## Input data

BEGIN

Lemma parseStatement_quiet (fuel : nat) (p : Parser) :
  wpp (parseStatement fuel p) (quiet clean p).
Proof. apply (statements_quiet_all fuel). Qed.

Hint Resolve parseStatement_quiet : quiet.

Lemma parseGlobalScopeLoop_quiet (fuel : nat) (c : ast.Class) (p : Parser) :
  (errors p = [] -> clean (ast.StmtClass (Some c))) ->
  wpp (parseGlobalScopeLoop fuel c p)
      (quiet (fun c => clean (ast.StmtClass (Some c))) p).
Proof.
  revert c p. induction fuel as [|fuel IH]; intros c p Hs; [exact I|].
  cbn [parseGlobalScopeLoop]. cbv zeta.
  destruct (tt_eqb (curType p) EOF); [quiet_walk|].
  apply wpp_bind. eapply wpp_mono; [apply parseStatement_quiet|].
  quiet_intro. apply wpp_bind. eapply wpp_mono; [apply nextToken_ext|].
  quiet_intro. eapply wpp_mono; [apply IH|quiet_intro; quiet_walk].
  intros E. nil_back. destruct s; auto with quiet.
Qed.

Lemma clean_SubClasses (c : ast.Class) :
  clean (ast.StmtClass (Some c)) ->
  forallb (fun c => noNilNode (ast.StmtClass c)) (ast.Class_SubClasses c) = true.
Proof.
  destruct c. unfold clean. cbn [noNilNode noNilClass ast.Class_SubClasses].
  rewrite !andb_true_iff. intros ((H & _) & _). exact H.
Qed.

Lemma Parse_quiet (fuel : nat) (p : Parser) :
  wpp (Parse fuel p) (quiet (fun tree => noNilTree tree = true) p).
Proof.
  unfold Parse, parseGlobalScope. cbv zeta.
  apply wpp_bind. apply wpp_bind.
  eapply wpp_mono; [apply parseGlobalScopeLoop_quiet; intros _; reflexivity|].
  intros [c p1] [X Y]. cbn [fst snd] in *. cbn [wpp]. unfold quiet.
  cbn [fst snd]. split; [exact X|]. intros E. specialize (Y E).
  unfold noNilTree.
  cbn [fst ast.RootClass ast.Classes ast.AST_Functions ast.NewAST app forallb].
  rewrite !andb_true_iff.
  split; [split; [exact Y|split; [exact Y|apply clean_SubClasses, Y]]|reflexivity].
Qed.

(** X8.  The parser only ever appends to its list of diagnostics: what
    was recorded before [Parse] is still there after it, in the same
    order, followed by what [Parse] has added. *)
Theorem Parse_errors_extend (fuel : nat) (p : Parser)
        (tree : ast.AbstractSyntaxTree) (p' : Parser) :
  Parse fuel p = Ok (tree, p') ->
  exists new, Errors p' = Errors p ++ new.
Proof.
  intros H. pose proof (Parse_quiet fuel p) as W. rewrite H in W.
  exact (proj1 W).
Qed.

(** X9.  A tree that [Parse] returns without any diagnostic holds no nil
    node: every statement of every statement list, at whatever depth, is
    a pointer to a node, and so is every entry of the lists of functions
    and of classes.  (A parsing routine that gives up returns a nil
    pointer, which [parseStatement] boxes as a statement; it never does
    so without recording a diagnostic.) *)
Theorem Parse_quiet_no_nil (fuel : nat) (p : Parser)
        (tree : ast.AbstractSyntaxTree) (p' : Parser) :
  Parse fuel p = Ok (tree, p') ->
  Errors p' = [] ->
  noNilTree tree = true.
Proof.
  intros H E. pose proof (Parse_quiet fuel p) as W. rewrite H in W.
  exact (proj2 W E).
Qed.

End QuietParse.

(** The theorem at the source [var 1 var y = 2] and a parser that
    already holds a diagnostic. *)
Lemma Parse_errors_extend_witness :
  let p := curError (parserOf (NewParser (U:=latin1) recoverySource)) "earlier" in
  exists tree p' new,
    Parse (U:=latin1) 30 p = Ok (tree, p')
    /\ Errors p' = Errors p ++ new
    /\ List.length new = 1%nat.
Proof.
  intros p.
  destruct (Parse (U:=latin1) 30 p) as [[tree p']| |] eqn:E;
    [|vm_compute in E; discriminate E|vm_compute in E; discriminate E].
  destruct (Parse_errors_extend (U:=latin1) 30 p tree p' E) as [new Hn].
  exists tree, p', new. split; [reflexivity|]. split; [exact Hn|].
  vm_compute in E. injection E as <- <-. vm_compute in Hn.
  injection Hn as <-. reflexivity.
Defined.

(** The theorem at the class [A] with the method [f]. *)
Lemma Parse_quiet_no_nil_witness :
  exists tree p',
    Parse (U:=latin1) 30 (parserOf (NewParser (U:=latin1) classSource)) = Ok (tree, p')
    /\ noNilTree tree = true.
Proof.
  eexists. eexists. split; [vm_compute; reflexivity|].
  eapply (Parse_quiet_no_nil (U:=latin1) 30
            (parserOf (NewParser (U:=latin1) classSource))).
  - vm_compute. reflexivity.
  - reflexivity.
Defined.
(** ** The entry point [ParseFile] *)

Section ParseFileEnds.

Context {U : Unicode}.

Lemma NewParser_errors (input0 : string) (p : Parser) :
  NewParser input0 = Ok p -> errors p = [] /\ errorMode p = ErrorModeStrict.
Proof.
  unfold NewParser. cbv zeta. intros H. inv_bind H.
  destruct (nextToken_current _ _ Ha) as (_ & E1 & M1).
  destruct (nextToken_current _ _ H) as (_ & E2 & M2).
  cbn [errors errorMode] in E1, M1. unfold ErrorModeStrict.
  split; congruence.
Qed.

Lemma Parse_tree (fuel : nat) (p : Parser) (tree : ast.AbstractSyntaxTree)
      (p' : Parser) :
  Parse fuel p = Ok (tree, p') ->
  ast.AST_Functions tree = [] /\ curType p' = EOF.
Proof.
  unfold Parse, parseGlobalScope. cbv zeta. intros H. inv_bind H.
  destruct a as [o p1]. inv_bind Ha. destruct a as [c p2].
  injection Ha as <- <-. injection H as <- <-. split; [reflexivity|].
  clear - Ha0. revert Ha0.
  generalize (ast.NewClass "global scope" (ast.mkPosition 1 1 0)).
  revert p. induction fuel as [|fuel IH]; intros p c0 H; [discriminate|].
  cbn [parseGlobalScopeLoop] in H.
  destruct (tt_eqb (curType p) EOF) eqn:E.
  - injection H as _ <-. now apply tt_eqb_eq.
  - inv_bind H. destruct a as [stmt p1]. inv_bind H. exact (IH _ _ H).
Qed.

Lemma ParseFile_facts (baseName content : string) (fuel : nat) :
  (parseFuel content <= fuel)%nat ->
  ParseFile fuel baseName content <> OutOfFuel
  /\ ParseFile fuel baseName content = ParseFile (parseFuel content) baseName content
  /\ forall tree errs,
      ParseFile fuel baseName content = Ok (tree, errs) ->
      (exists c,
          ast.RootClass tree = Some c
          /\ ast.Class_Name c = baseName
          /\ ast.Classes tree = Some c :: ast.Class_SubClasses c)
      /\ ast.AST_Functions tree = []
      /\ (errs = [] -> noNilTree tree = true).
Proof.
  intros Hf.
  assert (Ends : forall fuel, (parseFuel content <= fuel)%nat ->
                   ParseFile fuel baseName content <> OutOfFuel).
  { intros n Hn. unfold ParseFile, NewParserWithOptions.
    pose proof (NewParser_wp content) as W.
    destruct (NewParser content) as [p| |]; cbn [rbind]; try discriminate;
      [|destruct W].
    destruct W as (Hi & Hb).
    assert (W : wp (Parse n (setErrorMode p ErrorModePanic))
                   (fun x => after (setErrorMode p ErrorModePanic) x
                             /\ rooted (fst x))).
    { apply Parse_wp; [exact Hi|]. unfold fuelFor in *.
      change (tokensLeft (setErrorMode p ErrorModePanic)) with (tokensLeft p).
      lia. }
    destruct (Parse n _) as [[tree p']| |]; cbn [rbind]; try discriminate.
    destruct W. }
  split; [now apply Ends|]. split.
  { apply (le_res_eq (ParseFile (Nat.max fuel (parseFuel content)) baseName content));
      [apply ParseFile_mono; lia|apply ParseFile_mono; lia
      |now apply Ends|apply Ends, Nat.le_refl]. }
  intros tree errs H. unfold ParseFile, NewParserWithOptions in H.
  inv_bind H. inv_bind Ha. rename a0 into p. injection Ha as <-.
  inv_bind H. destruct a as [tree0 p']. injection H as <- <-.
  pose proof (NewParser_wp content) as W. rewrite Ha0 in W.
  destruct W as (Hi & Hb).
  destruct (NewParser_errors _ _ Ha0) as (He & _).
  assert (W : wp (Parse fuel (setErrorMode p ErrorModePanic))
                 (fun x => after (setErrorMode p ErrorModePanic) x
                           /\ rooted (fst x))).
  { apply Parse_wp; [exact Hi|]. unfold fuelFor in *.
    change (tokensLeft (setErrorMode p ErrorModePanic)) with (tokensLeft p).
    lia. }
  rewrite Ha in W. destruct W as (_ & c & Hr & Hn & Hc). cbn [fst] in *.
  destruct (Parse_tree _ _ _ _ Ha) as (Hfn & _).
  pose proof (Parse_quiet fuel (setErrorMode p ErrorModePanic)) as Q.
  rewrite Ha in Q. destruct Q as (_ & Q). cbn [fst snd] in Q.
  rewrite Hr. cbn [ast.RootClass ast.Classes ast.AST_Functions].
  split; [|split; [exact Hfn|]].
  - exists (ast.setName c baseName). split; [reflexivity|]. split.
    + destruct c; reflexivity.
    + rewrite Hc. destruct c; reflexivity.
  - intros E. specialize (Q E). unfold noNilTree in *.
    rewrite Hr, Hc, Hfn in Q. rewrite Hfn.
    cbn [ast.RootClass ast.Classes ast.AST_Functions forallb tl] in *.
    rewrite !andb_true_iff in *. destruct Q as ((Q1 & _ & Q2) & _).
    pose proof (clean_setName c baseName Q1) as Q3.
    rewrite Hc. cbn [tl].
    split; [split; [exact Q3|split; [exact Q3|exact Q2]]|reflexivity].
Qed.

END

## Description of the task
Repeat word for word from the line holding "pose proof (Parse_quiet fuel (setErrorMode" down to the last line above, including both.

## Task result
  pose proof (Parse_quiet fuel (setErrorMode p ErrorModePanic)) as Q.
  rewrite Ha in Q. destruct Q as (_ & Q). cbn [fst snd] in Q.
  rewrite Hr. cbn [ast.RootClass ast.Classes ast.AST_Functions].
  split; [|split; [exact Hfn|]].
  - exists (ast.setName c baseName). split; [reflexivity|]. split.
    + destruct c; reflexivity.
    + rewrite Hc. destruct c; reflexivity.
  - intros E. specialize (Q E). unfold noNilTree in *.
    rewrite Hr, Hc, Hfn in Q. rewrite Hfn.
    cbn [ast.RootClass ast.Classes ast.AST_Functions forallb tl] in *.
    rewrite !andb_true_iff in *. destruct Q as ((Q1 & _ & Q2) & _).
    pose proof (clean_setName c baseName Q1) as Q3.
    rewrite Hc. cbn [tl].
    split; [split; [exact Q3|split; [exact Q3|exact Q2]]|reflexivity].
Qed.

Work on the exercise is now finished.